___ Record set ___

(* ===== verification/Effects.v ===== *)
(** * What the controller calls, and what it can rely on

    The platform configurations the controller keeps ([HostPool], [DynamicResolver],
    [DynamicHostPool], [Local]), the signature of the requests its functions make, and
    the contract of the Go run time and of the Kubernetes API they are proved against. *)
From S2P Require Import Prelude GoLib GoStrings Prog Kube Cloud.

(** ** Platform configurations *)

(** [Host] of [taskrun.go] *)
Record Host := {
  h_Address : string;
  h_Name : string;
  h_User : string;
  h_Concurrency : Z;
  h_Platform : string;
  h_Secret : string;
  h_StartTime : option Z
}.

Record HostPool := { hosts : gmap string Host; targetPlatform : string }.

(** A reference to a [map[string]string] that several values share. *)
Abbreviation loc := nat (only parsing).

Record DynamicResolver := {
  dr_CloudProvider : CloudProvider;
  dr_sshSecret : string;
  dr_platform : string;
  dr_maxInstances : Z;
  dr_instanceTag : string;
  dr_timeout : Z;
  dr_checkInterval : Z;
  dr_sudoCommands : string;
  dr_additionalInstanceTags : loc
}.

Record DynamicHostPool := {
  dp_cloudProvider : CloudProvider;
  dp_sshSecret : string;
  dp_platform : string;
  dp_maxInstances : Z;
  dp_concurrency : Z;
  dp_maxAge : Z;
  dp_instanceTag : string;
  dp_additionalInstanceTags : loc
}.

(** The implementations of the [PlatformConfig] interface *)
Inductive PlatformConfig :=
| Local
| Dynamic (r : DynamicResolver)
| DynamicPool (p : DynamicHostPool)
| Static (p : HostPool).

#[global] Instance Host_eq_dec : EqDecision Host.
Proof. solve_decision. Defined.
#[global] Instance HostPool_eq_dec : EqDecision HostPool.
Proof. solve_decision. Defined.
#[global] Instance DynamicResolver_eq_dec : EqDecision DynamicResolver.
Proof. solve_decision. Defined.
#[global] Instance DynamicHostPool_eq_dec : EqDecision DynamicHostPool.
Proof. solve_decision. Defined.
#[global] Instance PlatformConfig_eq_dec : EqDecision PlatformConfig.
Proof. solve_decision. Defined.

(** ** Requests *)

(** The fields of [ReconcileTaskRun] that its methods write, and the maps of instance
    tags that provider calls share. *)
Inductive memE : Type → Type :=
| Get_configMapResourceVersion : memE string
| Set_configMapResourceVersion (v : string) : memE unit
| Get_platformConfig (platform : string) : memE (option PlatformConfig)
| Set_platformConfig (platform : string) (c : PlatformConfig) : memE unit
| Clear_platformConfig : memE unit
| New_tags (m : smap) : memE loc
| Read_tags (l : loc) : memE smap
| Write_tags (l : loc) (m : smap) : memE unit.

(** The metrics: the collectors of a platform ([PlatformMetrics]), and the package's map
    of the platforms that have been registered. *)
Inductive counter := ProvisionFailures | ProvisionSuccesses | CleanupFailures | HostAllocationFailures.
Inductive histogram := AllocationTime | WaitTime | TaskRunTime.

#[global] Instance counter_eq_dec : EqDecision counter.
Proof. solve_decision. Defined.
#[global] Instance histogram_eq_dec : EqDecision histogram.
Proof. solve_decision. Defined.

(** The gauges of [taskrun_exporter.go] *)
Inductive gauge := runningTasksGauge | waitingTasksGauge.

#[global] Instance gauge_eq_dec : EqDecision gauge.
Proof. solve_decision. Defined.

(** An observed time, in seconds or (for [Duration.Seconds()]) in nanoseconds. *)
Inductive observation := InSeconds (s : Z) | InNanoseconds (ns : Z).

Inductive metricE : Type → Type :=
| Has_platform (platform : string) : metricE bool
| Put_platform (platform : string) : metricE unit
| Registry_Register (platform collector : string) : metricE (option error)
| Set_poolSize (platform : string) (size : Z) : metricE unit
| Inc (platform : string) (c : counter) : metricE unit
| Observe (platform : string) (h : histogram) (v : observation) : metricE unit
| Set_gauge (g : gauge) (platform namespace : string) (v : Z) : metricE unit.

Inductive mpcE : Type → Type :=
| Client {X} (c : clientE X) : mpcE X            (* r.client *)
| APIReader {X} (c : clientE X) : mpcE X         (* r.apiReader: reads past the cache *)
| Cloud {X} (p : CloudProvider) (c : cloudE X) : mpcE X
| Mem {X} (m : memE X) : mpcE X
| Metric {X} (m : metricE X) : mpcE X
| Now : mpcE Z                                   (* time.Now() *)
| RangeMap {K} (keys : list K) : mpcE (list K)   (* the order of a range over a map *)
| RandRead (n : nat) : mpcE (result string)      (* crypto/rand.Read of n bytes *)
| RecordEvent (tr : TaskRun) (type reason message : string) : mpcE unit
| Caller : mpcE (string * Z).                    (* runtime.Caller: file and line *)

Abbreviation mpc := (prog mpcE).

Definition client {X} (c : clientE X) : mpc X := trigger (Client c).
Definition apiReader {X} (c : clientE X) : mpc X := trigger (APIReader c).
Definition cloud {X} (p : CloudProvider) (c : cloudE X) : mpc X := trigger (Cloud p c).
Definition mem {X} (m : memE X) : mpc X := trigger (Mem m).
Definition metric {X} (m : metricE X) : mpc X := trigger (Metric m).
Definition now : mpc Z := trigger Now.
(** The keys of a map, in the order a [for range] visits them. *)
Definition range {K A} `{Countable K} (m : gmap K A) : mpc (list K) := trigger (RangeMap (map_to_list m).*1).
Definition recordEvent (tr : TaskRun) (type reason message : string) : mpc unit :=
  trigger (RecordEvent tr type reason message).

(** [reconcile.Result] and what a reconcile method returns. *)
Record Result := { RequeueAfter : Z }.
#[global] Instance Result_eq_dec : EqDecision Result.
Proof. solve_decision. Defined.
Definition no_requeue : Result := {| RequeueAfter := 0 |}.
Definition requeue_after (d : Z) : Result := {| RequeueAfter := d |}.

(** ** The contract *)

(** The memory of the process. *)
Record memory := {
  m_version : string;
  m_cache : gmap string PlatformConfig;
  m_tags : gmap loc smap;
  m_platforms : gset string
}.

Definition mem_effect {X} (e : memE X) : X → memory → memory :=
  match e in memE X return X → memory → memory with
  | Set_configMapResourceVersion v => λ _ m,
      {| m_version := v; m_cache := m_cache m; m_tags := m_tags m; m_platforms := m_platforms m |}
  | Set_platformConfig p c => λ _ m,
      {| m_version := m_version m; m_cache := <[p:=c]> (m_cache m); m_tags := m_tags m;
         m_platforms := m_platforms m |}
  | Clear_platformConfig => λ _ m,
      {| m_version := m_version m; m_cache := ∅; m_tags := m_tags m; m_platforms := m_platforms m |}
  | New_tags t => λ l m,
      {| m_version := m_version m; m_cache := m_cache m; m_tags := <[l:=t]> (m_tags m);
         m_platforms := m_platforms m |}
  | Write_tags l t => λ _ m,
      {| m_version := m_version m; m_cache := m_cache m; m_tags := <[l:=t]> (m_tags m);
         m_platforms := m_platforms m |}
  | _ => λ _ m, m
  end.

Definition mem_answer_ok {X} (m : memory) (e : memE X) : X → Prop :=
  match e in memE X return X → Prop with
  | Get_configMapResourceVersion => λ v, v = m_version m
  | Get_platformConfig p => λ c, c = m_cache m !! p
  | New_tags _ => λ l, m_tags m !! l = None
  | Read_tags l => λ t, t = default ∅ (m_tags m !! l)
  | _ => λ _, True
  end.

Definition event_effect {X} (e : mpcE X) : X → memory → memory :=
  match e in mpcE X return X → memory → memory with
  | Mem c => mem_effect c
  | Metric c =>
      match c in metricE X return X → memory → memory with
      | Put_platform p => λ _ m,
          {| m_version := m_version m; m_cache := m_cache m; m_tags := m_tags m;
             m_platforms := {[p]} ∪ m_platforms m |}
      | _ => λ _ m, m
      end
  | _ => λ _ m, m
  end.

(** The memory after a history, which started in [m0]. *)
Fixpoint mem_of (m0 : memory) (h : hist mpcE) : memory :=
  match h with
  | [] => m0
  | Ev e x :: h => event_effect e x (mem_of m0 h)
  end.

(** What the answers of the environment satisfy: memory holds what was last written to
    it, a range over a map visits every key once in an order of its own, and the
    Kubernetes API answers as [client_answer_ok] says. *)
Definition answer_ok {X} (m : memory) (e : mpcE X) : X → Prop :=
  match e in mpcE X return X → Prop with
  | Client c => client_answer_ok c
  | APIReader c => client_answer_ok c
  | Mem c => mem_answer_ok m c
  | Metric c =>
      match c in metricE X return X → Prop with
      | Has_platform p => λ b, b = bool_decide (p ∈ m_platforms m)
      | _ => λ _, True
      end
  | RangeMap keys => λ order, order ≡ₚ keys
  | _ => λ _, True
  end.

(** An answer that is always within the contract: an error. *)
Definition client_error {X} (c : clientE X) : X :=
  let err {A} : result A := Err (ErrText "") in
  match c in clientE X return X with
  | Get_TaskRun _ => err | Get_Secret _ => err | Get_ConfigMap _ => err
  | List_TaskRuns _ => err | List_Pods _ => err
  | Create_TaskRun _ => err | Create_Secret _ => err
  | Update_TaskRun _ => err | Update_Pod _ => err
  | Delete_TaskRun _ => err | Delete_Secret _ => err
  end.

Definition go_spec (m0 : memory) : contract mpcE := λ h X e x, answer_ok (mem_of m0 h) e x.

(** Every request may be answered. *)
Lemma go_spec_answers m0 h X (e : mpcE X) : ∃ x, go_spec m0 h X e x.
Proof.
  unfold go_spec. set (m := mem_of m0 h). clearbody m. destruct e as [X c|X c|X p c|X c|X c| |K keys|n|tr t r s|].
  - exists (client_error c). by destruct c.
  - exists (client_error c). by destruct c.
  - destruct c as [id tag tags| | | | |]; [by exists (tags, Err (ErrText ""))|by exists (Err (ErrText ""))..].
  - destruct c; try (by exists tt); try (by eexists; reflexivity).
    exists (fresh (dom (m_tags m))). apply not_elem_of_dom, is_fresh.
  - destruct c; [by eexists|by exists tt|by exists None|by exists tt..].
  - by exists 0%Z.
  - exists keys. exact (Permutation_refl keys).
  - by exists (Ok "").
  - by exists tt.
  - by exists ("", 0%Z).
Qed.

Lemma wp_range {K A} `{Countable K} m0 (m : gmap K A) (Q : list K → hist mpcE → Prop) h :
  (∀ keys, keys ≡ₚ (map_to_list m).*1 → Q keys (Ev (RangeMap (map_to_list m).*1) keys :: h)) →
  wp (go_spec m0) (range m) Q h.
Proof. intros HQ. apply wp_trigger. intros keys Hk. by apply HQ. Qed.

Lemma elem_of_range_keys {K A} `{Countable K} (m : gmap K A) keys k :
  keys ≡ₚ (map_to_list m).*1 → k ∈ keys ↔ is_Some (m !! k).
Proof.
  intros ->. rewrite list_elem_of_fmap. split.
  - intros ([k' v] & -> & Hv%elem_of_map_to_list). by exists v.
  - intros [v Hv]. exists (k, v). split; [done|]. by apply elem_of_map_to_list.
Qed.

Lemma NoDup_range_keys {K A} `{Countable K} (m : gmap K A) keys :
  keys ≡ₚ (map_to_list m).*1 → NoDup keys.
Proof. intros ->. apply NoDup_fst_map_to_list. Qed.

___

▸ Prompt: The lines above from the one containing "over a map *)" through the one containing "trigger (Client c)." are to be set down exactly, and no others.

▸ Answer for the task:
| RangeMap {K} (keys : list K) : mpcE (list K)   (* the order of a range over a map *)
| RandRead (n : nat) : mpcE (result string)      (* crypto/rand.Read of n bytes *)
| RecordEvent (tr : TaskRun) (type reason message : string) : mpcE unit
| Caller : mpcE (string * Z).                    (* runtime.Caller: file and line *)

Abbreviation mpc := (prog mpcE).

Definition client {X} (c : clientE X) : mpc X := trigger (Client c).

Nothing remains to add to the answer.